**YOUR GOAL**
Each line below from the one containing "assert (tracker_inv m (id :: seen) (sink" through the one containing "by apply known_cons_waiting." should be output exactly as it stands, and no other line should appear.

Saved entries:
Lemma ours_items dk q es : holds dk q es -> omap ours (map_to_list dk) ≡ₚ map triple es.
Proof.
  intros [[Ho Hs Hq Hn Hk Hf Hz Ht] Hc]. apply NoDup_Permutation.
  - apply NoDup_omap_key; [apply NoDup_fst_map_to_list|].
    intros [n1 d1] [n2 d2] [[i n] z] H1 H2. unfold ours in *. cbn in *.
    destruct (cut_suffix json_suffix n1) as [i1|] eqn:E1; [|done].
    destruct (cut_suffix json_suffix n2) as [i2|] eqn:E2; [|done]. cbn in *.
    apply cut_suffix_Some in E1, E2. destruct (ParseInt i1), (ParseInt i2); cbn in *; by simplify_eq.
  - apply (NoDup_fmap_1 (fun x : bytes * Z * Z => x.1.2)). rewrite <- list_fmap_compose.
    change (NoDup (map seq es)). clear -Hs. induction Hs as [|x l H IH Hx]; constructor; [|done].
    intros Hin. eapply Forall_forall in Hx; [|exact Hin]. lia.
  - intros [[i n] z]. rewrite list_elem_of_omap. split.
    + intros ([name data] & Hin & Hy). apply elem_of_map_to_list in Hin. unfold ours in Hy. cbn in Hy.
      destruct (cut_suffix json_suffix name) as [id|] eqn:Ecut; [|done]. cbn in Hy.
      destruct (ParseInt id) as [m|] eqn:Ep; [|done]. cbn in Hy. simplify_eq.
      destruct (Hc _ _ _ _ Hin Ecut Ep) as (e & He & ->). apply list_elem_of_fmap. exists e.
      split; [|done]. apply cut_suffix_Some in Ecut. change (name = file (item_id e)) in Ecut. subst name.
      eapply Forall_forall in Hf; [|exact He]. cbn in Hf. rewrite Hin in Hf. simplify_eq.
      eapply Forall_forall in Hq; [|exact He]. cbn in Hq. unfold item_id in Ep.
      rewrite ParseInt_Sprintf020 in Ep by lia. simplify_eq. done.
    + intros (e & -> & He)%list_elem_of_fmap. exists (file (item_id e), item_data e). split.
      * apply elem_of_map_to_list. by eapply Forall_forall in Hf; [|exact He].
      * unfold ours, file. cbn. rewrite cut_suffix_app. cbn.
        eapply Forall_forall in Hq; [|exact He]. cbn in Hq.
        assert (ParseInt (item_id e) = Some (seq e)) as -> by (apply ParseInt_Sprintf020; lia). done.
Qed.

Lemma bytes_used_sum es : bytes_used es = foldr Z.add 0 (map item_size es).
Proof. induction es as [|e es IH]; cbn; [done|]. by rewrite IH. Qed.


Lemma sum_perm l l' : l ≡ₚ l' -> foldr Z.add 0 l = foldr Z.add 0 l'.
Proof. induction 1; cbn; lia. Qed.

(** Sorting by sequence number restores the queue order. *)
Lemma sort_items (ids : list (bytes * Z)) es :
  ids ≡ₚ map (fun e => (item_id e, seq e)) es -> StronglySorted Z.lt (map seq es) ->
  map fst (merge_sort bySeq ids) = map item_id es.
Proof.
  intros Hp Hs. rewrite (StronglySorted_unique_strong bySeq (merge_sort bySeq ids)
    (map (fun e => (item_id e, seq e)) es)); [by rewrite map_map|..].
  - intros x y Hx Hy H1 H2. rewrite merge_sort_Permutation, Hp in Hx.
    apply list_elem_of_fmap in Hx as (e & -> & He), Hy as (e' & -> & He').
    unfold bySeq in *. cbn in *. unfold item_id. f_equal; [f_equal|]; lia.
  - apply StronglySorted_merge_sort.
    + intros x y z. unfold bySeq. lia.
    + intros x y. unfold bySeq. lia.
  - clear -Hs. induction es as [|e es IH]; cbn in *; constructor.
    + apply IH. by apply StronglySorted_inv in Hs as [].
    + apply StronglySorted_inv in Hs as [_ Hs]. apply Forall_forall.
      intros x (e' & -> & He')%list_elem_of_fmap. unfold bySeq. cbn.
      eapply Forall_forall in Hs; [|apply (list_elem_of_fmap_2 seq); exact He']. lia.
  - by rewrite merge_sort_Permutation.
Qed.
(* ===== verification/Drain.v ===== *)
(** * Draining the store-and-forward queue ([engine/storeforward/drain.go])

    Runs of the queue of StoreForward: producers, the loop of [Drain], and restarts of the process, in any
    order and with any file operation failing.  An iteration of [Drain] is three steps, [Peek], the [deliver]
    call and [Remove]; a restart can come between any two of them. *)

From stdpp Require Import sorting.
From S2P Require Import Prelude Bytes GoStd StoreForward.
Import gostd storeforward.
Local Open Scope Z_scope.

Module drain.
#[local] Arguments item_size : simpl never.
#[local] Arguments item_id : simpl never.
#[local] Arguments item_data : simpl never.
#[local] Arguments file : simpl never.
#[local] Arguments Enqueue : simpl never.
#[local] Arguments Marshal : simpl never.
#[local] Arguments Peek : simpl never.
#[local] Arguments json_suffix : simpl never.
#[local] Arguments tmp_suffix : simpl never.
#[local] Arguments removeLocked : simpl never.
#[local] Arguments Z.pow : simpl never.

(** [inflight] is the entry of the current iteration, and whether [deliver] has returned without an error so
    that [Remove] comes next.  The history: what was accepted, what was delivered by the processes before and
    by the current one, how many entries the producers were told had been dropped, and how many [Peek] dropped
    because their file could not be read. *)
Record Sys := MkSys {
  disk : Disk; queue : Queue; inflight : option (Entry * bool);
  accepted : list (Z * bytes); past : list (list (Z * bytes)); current : list (Z * bytes); droppedN : Z; unreadN : Z
}.
Definition delivered (s : Sys) : list (Z * bytes) := concat (past s) ++ current s.

Inductive sysop :=
| OpEnqueue (env : Env) (payload : bytes) (enqueuedAt : Z)
| OpPeek (env : Env)           (* the head of an iteration *)
| OpDeliver (ok : bool)        (* deliver returns *)
| OpRemove (env : Env)         (* after a delivery without an error *)
| OpRestart.                   (* the process ends, and the next one calls Open *)

Section codec.
Context (Unmarshal : bytes -> option entryFile).

Definition sys_step (s : Sys) (op : sysop) : Sys :=
  match op with
  | OpEnqueue env p t =>
      let '(dk, q, r) := Enqueue Unmarshal env (disk s) (queue s) p t in
      MkSys dk q (inflight s)
        (match r with Ok _ => accepted s ++ [(t, p)] | _ => accepted s end) (past s) (current s)
        (match r with Ok n => droppedN s + n | _ => droppedN s end) (unreadN s)
  | OpPeek env =>
      match inflight s with
      | Some _ => s
      | None =>
          let '(dk, q, e) := Peek Unmarshal env (disk s) (queue s) in
          MkSys dk q ((fun e => (e, false)) <$> e) (accepted s) (past s) (current s) (droppedN s)
            (match e, order (queue s) with None, _ :: _ => unreadN s + 1 | _, _ => unreadN s end)
      end
  | OpDeliver ok =>
      match inflight s with
      | Some (e, false) =>
          if ok then MkSys (disk s) (queue s) (Some (e, true)) (accepted s) (past s) (current s ++ [(EnqueuedAt e, Payload e)]) (droppedN s) (unreadN s)
          else MkSys (disk s) (queue s) None (accepted s) (past s) (current s) (droppedN s) (unreadN s)
      | _ => s
      end
  | OpRemove env =>
      match inflight s with
      | Some (e, true) =>
          let '(dk, q) := Remove env (disk s) (queue s) (ID e) in
          MkSys dk q None (accepted s) (past s) (current s) (droppedN s) (unreadN s)
      | _ => s
      end
  | OpRestart =>
      MkSys (disk s) (Open (disk s) (maxSizeBytes (queue s)) (maxAge (queue s))) None
        (accepted s) (past s ++ [current s]) [] (droppedN s) (unreadN s)
  end.
Definition sys_init (maxSize maxAge : Z) : Sys := MkSys ∅ (Open ∅ maxSize maxAge) None [] [] [] 0 0.
Definition sys_run (maxSize maxAge : Z) (ops : list sysop) : Sys := fold_left sys_step ops (sys_init maxSize maxAge).

(** ** Queue and directory *)

(** A failed [os.Remove] leaves a file the index has forgotten: the entries [es] of the index are among those,
    [ds], of the directory. *)
Definition index (q : Queue) (ds : list item) : Queue :=
  MkQueue (maxSizeBytes q) (maxAge q) (nextSeq q) (map item_id ds) (list_to_map (map (fun e => (item_id e, item_size e)) ds)) (bytes_used ds).
Record holdsd (dk : Disk) (q : Queue) (ds es : list item) : Prop := MkHoldsd {
  hd_q : repr dk q es; hd_d : holds dk (index q ds) ds; hd_sub : es `sublist_of` ds
}.
(** The first [k] entries of the index go, and at most [k] files. *)
Definition drops (env : Env) (k : Z) (ds es ds' es' : list item) : Prop :=
  exists pre gone, es = pre ++ es' /\ k = zlen pre /\ ds ≡ₚ gone ++ ds' /\ ds' `sublist_of` ds /\ zlen gone <= k /\ (files_ok env -> ds = es -> ds' = es').
Lemma drops_refl env ds es : drops env 0 ds es ds es.
Proof. exists [], []. unfold zlen. cbn. split_and!; [done..|lia|done]. Qed.
Lemma drops_trans env k1 k2 ds es ds1 es1 ds2 es2 : drops env k1 ds es ds1 es1 -> drops env k2 ds1 es1 ds2 es2 -> drops env (k1 + k2) ds es ds2 es2.
Proof.
  intros (p1 & g1 & -> & -> & P1 & S1 & L1 & F1) (p2 & g2 & -> & -> & P2 & S2 & L2 & F2). exists (p1 ++ p2), (g1 ++ g2).
  rewrite !zlen_app. split_and!; [by rewrite <- app_assoc|done|by rewrite P1, P2, app_assoc|by etransitivity|lia|].
  intros Hf E. apply F2; [done|]. by apply F1.
Qed.

(** Entries of one directory have different names. *)
Definition without (id : bytes) (ds : list item) : list item := filter (fun e => item_id e <> id) ds.
Lemma without_absent id ds : (forall e, e ∈ ds -> item_id e <> id) -> without id ds = ds.
Proof.
  induction ds as [|e ds IH]; intros H; [done|]. unfold without. rewrite filter_cons_True by (apply H; by left).
  f_equal. apply IH. intros e' He'. apply H. by right.
Qed.
Lemma without_spec dk q ds id : repr dk q ds ->
  (exists e, e ∈ ds /\ item_id e = id /\ ds ≡ₚ e :: without id ds) \/ ((forall e, e ∈ ds -> item_id e <> id) /\ without id ds = ds).
Proof.
  intros [_ Hs Hq [_ Hn] _ _ _ _]. induction ds as [|e ds IH]; [right; split; [by intros ? ?%elem_of_nil|done]|].
  destruct (decide (item_id e = id)) as [<-|Hne].
  - left. exists e. split_and!; [by left|done|]. unfold without. rewrite filter_cons_False by (by intros []).
    fold (without (item_id e) ds). rewrite without_absent; [done|]. by apply (sorted_ids q).
  - pose proof Hs as Hs'. pose proof Hq as Hq'. cbn in Hs'. apply StronglySorted_inv in Hs' as [Hs' _]. apply Forall_cons in Hq' as [_ Hq'].
    unfold without. rewrite filter_cons_True by done. fold (without id ds).
    destruct (IH Hs' Hq') as [(e' & He' & E & P)|[Ha Hw]].
    + left. exists e'. split_and!; [by right|done|]. rewrite P at 1. apply perm_swap.
    + right. split; [|by rewrite Hw]. intros e' [-> |He']%elem_of_cons; [done|by apply Ha].
Qed.
Lemma same_id dk q ds e e' : repr dk q ds -> e ∈ ds -> e' ∈ ds -> item_id e = item_id e' -> e = e'.
Proof.
  intros [_ Hs Hq [_ Hn] _ _ _ _]. induction ds as [|x ds IH]; [by intros ?%elem_of_nil|].
  pose proof (sorted_ids q x ds Hs Hq Hn) as Hx. cbn in Hs. apply StronglySorted_inv in Hs as [Hs _]. apply Forall_cons in Hq as [_ Hq].
  intros [-> |He]%elem_of_cons [-> |He']%elem_of_cons E; [done| | |by apply IH].
  - by destruct (Hx e' He').
  - by destruct (Hx e He).
Qed.
(** A goroutine with id [id] acquires a slot. *)
Lemma acquire_inv m seen seen' t s w id :
  tracker_inv m seen t -> sem_put (sem t) = Some s ->
  NoDup (w ++ id :: starting t ++ live t ++ fins t ++ finished t) ->
  (forall x, x ∈ w \/ x = id \/ x ∈ seen -> x ∈ seen') ->
  tracker_inv m seen' (set_go (set_sem t s) w (starting t ++ [id]) (finishing t)).
Proof.
  intros [H1 H2 H3 H4] Hs Hnd Hseen. split.
  - unfold known. cbn. rewrite <- app_assoc. cbn.
    assert (w ++ starting t ++ id :: live t ++ fins t ++ finished t
            ≡ₚ w ++ id :: starting t ++ live t ++ fins t ++ finished t) as Hp by solve_Permutation.
    by rewrite <- Hp in Hnd.
  - intros x Hx. unfold known in Hx, H2. cbn in Hx.
    change (live (set_go (set_sem t s) w (starting t ++ [id]) (finishing t))) with (live t) in Hx.
    change (fins (set_go (set_sem t s) w (starting t ++ [id]) (finishing t))) with (fins t) in Hx.
    change (finished (set_go (set_sem t s) w (starting t ++ [id]) (finishing t))) with (finished t) in Hx.
    apply Hseen. rewrite !elem_of_app, list_elem_of_singleton in Hx.
    specialize (H2 x). rewrite !elem_of_app in H2. naive_solver.
  - exact H3.
  - cbn. pose proof (sem_put_slots m t s (slots t) Hs H4) as H5.
    destruct s as [[cap k]|]; [|done]. destruct H5 as (-> & -> & ?). split_and!; [done| |done].
    unfold slots, live, fins. cbn. rewrite length_app. cbn. lia.
Qed.

Lemma known_cons_waiting t id : NoDup (known t) -> id ∉ known t ->
  NoDup (waiting t ++ id :: starting t ++ live t ++ fins t ++ finished t).
Proof.
  intros Hn Hid. assert (waiting t ++ id :: starting t ++ live t ++ fins t ++ finished t ≡ₚ id :: known t)
    as -> by (unfold known; solve_Permutation). by constructor.
Qed.

Lemma Start_begin_inv m seen t id : tracker_inv m seen t -> id ∉ seen ->
  tracker_inv m (id :: seen) (fst (Start_begin t id)).
Proof.
  intros Hi Hid. pose proof Hi as [H1 H2 H3 H4].
  assert (id ∉ known t) as Hk by (intros ?; by apply Hid, H2).
  unfold Start_begin. destruct (sem_put (sem t)) as [s|] eqn:Es; cbn.
  - eapply acquire_inv; [exact Hi|exact Es|by apply known_cons_waiting|].
    intros x [Hx | [-> | Hx]]; [right; apply H2; unfold known; rewrite elem_of_app; by left|by left|by right].
  - assert (tracker_inv m (id :: seen) t) as Hi' by (split; [done|by right; apply H2|done|done]).
    destruct (reject t); [done|].
    assert (tracker_inv m (id :: seen) (sink t (EvWaiting id))) as [G1 G2 G3 G4] by by apply sink_other_inv.
    split.
    + unfold known. cbn. rewrite <- app_assoc. cbn.
      change (NoDup (waiting t ++ id :: starting t ++ live t ++ fins t ++ finished (sink t (EvWaiting id)))).
      assert (finished (sink t (EvWaiting id)) = finished t) as ->
        by (unfold finished; cbn; by rewrite omap_app, app_nil_r).
      by apply known_cons_waiting.
    + intros x Hx. unfold known in Hx. cbn in Hx. rewrite <- app_assoc, elem_of_app in Hx.
      destruct Hx as [Hx|Hx]; [apply G2; unfold known; cbn; rewrite elem_of_app; by left|].
      apply elem_of_app in Hx as [->%list_elem_of_singleton | Hx]; [by left|].
      apply G2. unfold known. rewrite elem_of_app. by right.
    + exact G3.
    + exact G4.
Qed.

**WRITTEN RESPONSE**
    assert (tracker_inv m (id :: seen) (sink t (EvWaiting id))) as [G1 G2 G3 G4] by by apply sink_other_inv.
    split.
    + unfold known. cbn. rewrite <- app_assoc. cbn.
      change (NoDup (waiting t ++ id :: starting t ++ live t ++ fins t ++ finished (sink t (EvWaiting id)))).
      assert (finished (sink t (EvWaiting id)) = finished t) as ->
        by (unfold finished; cbn; by rewrite omap_app, app_nil_r).
      by apply known_cons_waiting.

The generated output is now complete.